Saved entries:
= = =
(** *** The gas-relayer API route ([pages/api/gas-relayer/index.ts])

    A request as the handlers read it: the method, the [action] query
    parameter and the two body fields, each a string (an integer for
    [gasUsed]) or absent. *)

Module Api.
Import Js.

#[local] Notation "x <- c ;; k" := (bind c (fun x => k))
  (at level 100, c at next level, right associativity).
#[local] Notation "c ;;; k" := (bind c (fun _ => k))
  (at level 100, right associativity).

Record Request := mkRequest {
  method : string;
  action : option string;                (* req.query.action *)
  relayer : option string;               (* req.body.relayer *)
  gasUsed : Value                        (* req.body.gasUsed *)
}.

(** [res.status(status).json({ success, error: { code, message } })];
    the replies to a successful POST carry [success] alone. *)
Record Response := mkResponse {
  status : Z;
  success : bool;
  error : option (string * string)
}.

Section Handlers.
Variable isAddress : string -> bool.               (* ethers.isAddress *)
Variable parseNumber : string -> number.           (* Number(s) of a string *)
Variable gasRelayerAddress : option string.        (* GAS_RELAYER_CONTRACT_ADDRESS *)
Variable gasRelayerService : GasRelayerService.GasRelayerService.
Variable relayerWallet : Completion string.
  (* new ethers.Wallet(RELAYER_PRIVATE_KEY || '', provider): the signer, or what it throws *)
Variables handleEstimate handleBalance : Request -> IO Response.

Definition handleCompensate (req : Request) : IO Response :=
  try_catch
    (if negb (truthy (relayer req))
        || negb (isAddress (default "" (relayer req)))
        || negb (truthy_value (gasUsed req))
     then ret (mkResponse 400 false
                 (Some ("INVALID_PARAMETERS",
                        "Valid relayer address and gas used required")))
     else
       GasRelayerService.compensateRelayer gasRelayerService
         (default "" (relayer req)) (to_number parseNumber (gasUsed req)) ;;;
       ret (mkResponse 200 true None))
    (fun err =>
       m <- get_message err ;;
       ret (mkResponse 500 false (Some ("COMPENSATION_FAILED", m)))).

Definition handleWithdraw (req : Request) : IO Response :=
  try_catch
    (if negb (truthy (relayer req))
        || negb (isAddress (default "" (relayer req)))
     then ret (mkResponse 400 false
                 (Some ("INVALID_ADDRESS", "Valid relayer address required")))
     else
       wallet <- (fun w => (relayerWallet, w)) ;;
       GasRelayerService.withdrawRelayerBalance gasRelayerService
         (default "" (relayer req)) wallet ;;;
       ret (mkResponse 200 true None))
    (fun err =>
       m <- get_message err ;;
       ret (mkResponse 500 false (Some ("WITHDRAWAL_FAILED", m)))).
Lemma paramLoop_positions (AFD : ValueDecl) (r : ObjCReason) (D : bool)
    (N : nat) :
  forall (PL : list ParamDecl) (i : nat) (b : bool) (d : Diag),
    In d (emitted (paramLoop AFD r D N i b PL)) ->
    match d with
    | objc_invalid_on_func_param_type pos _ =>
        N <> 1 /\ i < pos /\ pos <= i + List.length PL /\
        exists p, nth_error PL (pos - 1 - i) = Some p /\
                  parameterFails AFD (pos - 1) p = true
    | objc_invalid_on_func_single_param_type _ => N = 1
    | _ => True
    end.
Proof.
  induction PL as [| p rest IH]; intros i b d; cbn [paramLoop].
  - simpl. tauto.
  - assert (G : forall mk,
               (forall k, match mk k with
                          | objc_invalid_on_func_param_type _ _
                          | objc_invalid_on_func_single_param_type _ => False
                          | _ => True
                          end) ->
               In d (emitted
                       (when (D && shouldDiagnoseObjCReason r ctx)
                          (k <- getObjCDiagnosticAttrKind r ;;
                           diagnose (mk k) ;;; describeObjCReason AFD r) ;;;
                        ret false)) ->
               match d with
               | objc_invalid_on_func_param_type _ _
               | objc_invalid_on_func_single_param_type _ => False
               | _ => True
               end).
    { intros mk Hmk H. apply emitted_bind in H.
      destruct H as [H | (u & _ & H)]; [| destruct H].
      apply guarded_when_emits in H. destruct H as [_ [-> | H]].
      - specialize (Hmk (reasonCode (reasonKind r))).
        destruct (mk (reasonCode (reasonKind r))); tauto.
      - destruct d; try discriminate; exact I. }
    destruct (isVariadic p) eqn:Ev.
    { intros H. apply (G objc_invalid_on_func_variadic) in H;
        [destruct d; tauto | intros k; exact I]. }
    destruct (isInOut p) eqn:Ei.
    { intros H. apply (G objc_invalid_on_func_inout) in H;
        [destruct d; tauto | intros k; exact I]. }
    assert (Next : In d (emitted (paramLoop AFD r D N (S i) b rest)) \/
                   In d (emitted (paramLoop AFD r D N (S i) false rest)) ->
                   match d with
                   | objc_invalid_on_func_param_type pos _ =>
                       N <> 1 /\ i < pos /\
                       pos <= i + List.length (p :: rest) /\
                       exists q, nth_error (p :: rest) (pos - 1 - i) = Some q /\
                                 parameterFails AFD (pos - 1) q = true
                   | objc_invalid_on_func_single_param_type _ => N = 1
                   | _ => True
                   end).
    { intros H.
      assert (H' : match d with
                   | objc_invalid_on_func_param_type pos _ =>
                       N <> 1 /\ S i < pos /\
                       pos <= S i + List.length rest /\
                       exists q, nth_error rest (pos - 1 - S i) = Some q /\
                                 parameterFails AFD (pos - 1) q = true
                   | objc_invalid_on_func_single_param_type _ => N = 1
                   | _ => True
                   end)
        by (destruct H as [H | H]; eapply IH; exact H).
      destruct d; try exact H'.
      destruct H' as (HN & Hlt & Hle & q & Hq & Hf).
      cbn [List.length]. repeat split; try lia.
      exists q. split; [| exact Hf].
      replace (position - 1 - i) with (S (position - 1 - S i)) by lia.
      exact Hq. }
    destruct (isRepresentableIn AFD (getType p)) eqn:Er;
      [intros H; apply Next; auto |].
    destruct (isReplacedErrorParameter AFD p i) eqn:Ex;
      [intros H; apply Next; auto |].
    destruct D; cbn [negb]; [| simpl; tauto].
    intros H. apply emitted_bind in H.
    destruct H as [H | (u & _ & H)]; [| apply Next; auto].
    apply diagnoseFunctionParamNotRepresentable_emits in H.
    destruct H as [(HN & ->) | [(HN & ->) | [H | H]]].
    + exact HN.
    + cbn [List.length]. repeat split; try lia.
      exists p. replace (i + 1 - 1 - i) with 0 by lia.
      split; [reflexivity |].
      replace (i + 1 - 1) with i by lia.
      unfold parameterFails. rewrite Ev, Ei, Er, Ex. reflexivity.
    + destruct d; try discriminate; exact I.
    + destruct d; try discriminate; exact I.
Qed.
= = =
Would you please output every record again, exactly?

(** *** The gas-relayer API route ([pages/api/gas-relayer/index.ts])

    A request as the handlers read it: the method, the [action] query
    parameter and the two body fields, each a string (an integer for
    [gasUsed]) or absent. *)

Module Api.
Import Js.

#[local] Notation "x <- c ;; k" := (bind c (fun x => k))
  (at level 100, c at next level, right associativity).
#[local] Notation "c ;;; k" := (bind c (fun _ => k))
  (at level 100, right associativity).

Record Request := mkRequest {
  method : string;
  action : option string;                (* req.query.action *)
  relayer : option string;               (* req.body.relayer *)
  gasUsed : Value                        (* req.body.gasUsed *)
}.

(** [res.status(status).json({ success, error: { code, message } })];
    the replies to a successful POST carry [success] alone. *)
Record Response := mkResponse {
  status : Z;
  success : bool;
  error : option (string * string)
}.

Section Handlers.
Variable isAddress : string -> bool.               (* ethers.isAddress *)
Variable parseNumber : string -> number.           (* Number(s) of a string *)
Variable gasRelayerAddress : option string.        (* GAS_RELAYER_CONTRACT_ADDRESS *)
Variable gasRelayerService : GasRelayerService.GasRelayerService.
Variable relayerWallet : Completion string.
  (* new ethers.Wallet(RELAYER_PRIVATE_KEY || '', provider): the signer, or what it throws *)
Variables handleEstimate handleBalance : Request -> IO Response.

Definition handleCompensate (req : Request) : IO Response :=
  try_catch
    (if negb (truthy (relayer req))
        || negb (isAddress (default "" (relayer req)))
        || negb (truthy_value (gasUsed req))
     then ret (mkResponse 400 false
                 (Some ("INVALID_PARAMETERS",
                        "Valid relayer address and gas used required")))
     else
       GasRelayerService.compensateRelayer gasRelayerService
         (default "" (relayer req)) (to_number parseNumber (gasUsed req)) ;;;
       ret (mkResponse 200 true None))
    (fun err =>
       m <- get_message err ;;
       ret (mkResponse 500 false (Some ("COMPENSATION_FAILED", m)))).

Definition handleWithdraw (req : Request) : IO Response :=
  try_catch
    (if negb (truthy (relayer req))
        || negb (isAddress (default "" (relayer req)))
     then ret (mkResponse 400 false
                 (Some ("INVALID_ADDRESS", "Valid relayer address required")))
     else
       wallet <- (fun w => (relayerWallet, w)) ;;
       GasRelayerService.withdrawRelayerBalance gasRelayerService
         (default "" (relayer req)) wallet ;;;
       ret (mkResponse 200 true None))
    (fun err =>
       m <- get_message err ;;
       ret (mkResponse 500 false (Some ("WITHDRAWAL_FAILED", m)))).
Lemma paramLoop_positions (AFD : ValueDecl) (r : ObjCReason) (D : bool)
    (N : nat) :
  forall (PL : list ParamDecl) (i : nat) (b : bool) (d : Diag),
    In d (emitted (paramLoop AFD r D N i b PL)) ->
    match d with
    | objc_invalid_on_func_param_type pos _ =>
        N <> 1 /\ i < pos /\ pos <= i + List.length PL /\
        exists p, nth_error PL (pos - 1 - i) = Some p /\
                  parameterFails AFD (pos - 1) p = true
    | objc_invalid_on_func_single_param_type _ => N = 1
    | _ => True
    end.
Proof.
  induction PL as [| p rest IH]; intros i b d; cbn [paramLoop].
  - simpl. tauto.
  - assert (G : forall mk,
               (forall k, match mk k with
                          | objc_invalid_on_func_param_type _ _
                          | objc_invalid_on_func_single_param_type _ => False
                          | _ => True
                          end) ->
               In d (emitted
                       (when (D && shouldDiagnoseObjCReason r ctx)
                          (k <- getObjCDiagnosticAttrKind r ;;
                           diagnose (mk k) ;;; describeObjCReason AFD r) ;;;
                        ret false)) ->
               match d with
               | objc_invalid_on_func_param_type _ _
               | objc_invalid_on_func_single_param_type _ => False
               | _ => True
               end).
    { intros mk Hmk H. apply emitted_bind in H.
      destruct H as [H | (u & _ & H)]; [| destruct H].
      apply guarded_when_emits in H. destruct H as [_ [-> | H]].
      - specialize (Hmk (reasonCode (reasonKind r))).
        destruct (mk (reasonCode (reasonKind r))); tauto.
      - destruct d; try discriminate; exact I. }
    destruct (isVariadic p) eqn:Ev.
    { intros H. apply (G objc_invalid_on_func_variadic) in H;
        [destruct d; tauto | intros k; exact I]. }
    destruct (isInOut p) eqn:Ei.
    { intros H. apply (G objc_invalid_on_func_inout) in H;
        [destruct d; tauto | intros k; exact I]. }
    assert (Next : In d (emitted (paramLoop AFD r D N (S i) b rest)) \/
                   In d (emitted (paramLoop AFD r D N (S i) false rest)) ->
                   match d with
                   | objc_invalid_on_func_param_type pos _ =>
                       N <> 1 /\ i < pos /\
                       pos <= i + List.length (p :: rest) /\
                       exists q, nth_error (p :: rest) (pos - 1 - i) = Some q /\
                                 parameterFails AFD (pos - 1) q = true
                   | objc_invalid_on_func_single_param_type _ => N = 1
                   | _ => True
                   end).
    { intros H.
      assert (H' : match d with
                   | objc_invalid_on_func_param_type pos _ =>
                       N <> 1 /\ S i < pos /\
                       pos <= S i + List.length rest /\
                       exists q, nth_error rest (pos - 1 - S i) = Some q /\
                                 parameterFails AFD (pos - 1) q = true
                   | objc_invalid_on_func_single_param_type _ => N = 1
                   | _ => True
                   end)
        by (destruct H as [H | H]; eapply IH; exact H).
      destruct d; try exact H'.
      destruct H' as (HN & Hlt & Hle & q & Hq & Hf).
      cbn [List.length]. repeat split; try lia.
      exists q. split; [| exact Hf].
      replace (position - 1 - i) with (S (position - 1 - S i)) by lia.
      exact Hq. }
    destruct (isRepresentableIn AFD (getType p)) eqn:Er;
      [intros H; apply Next; auto |].
    destruct (isReplacedErrorParameter AFD p i) eqn:Ex;
      [intros H; apply Next; auto |].
    destruct D; cbn [negb]; [| simpl; tauto].
    intros H. apply emitted_bind in H.
    destruct H as [H | (u & _ & H)]; [| apply Next; auto].
    apply diagnoseFunctionParamNotRepresentable_emits in H.
    destruct H as [(HN & ->) | [(HN & ->) | [H | H]]].
    + exact HN.
    + cbn [List.length]. repeat split; try lia.
      exists p. replace (i + 1 - 1 - i) with 0 by lia.
      split; [reflexivity |].
      replace (i + 1 - 1) with i by lia.
      unfold parameterFails. rewrite Ev, Ei, Er, Ex. reflexivity.
    + destruct d; try discriminate; exact I.
    + destruct d; try discriminate; exact I.
Qed.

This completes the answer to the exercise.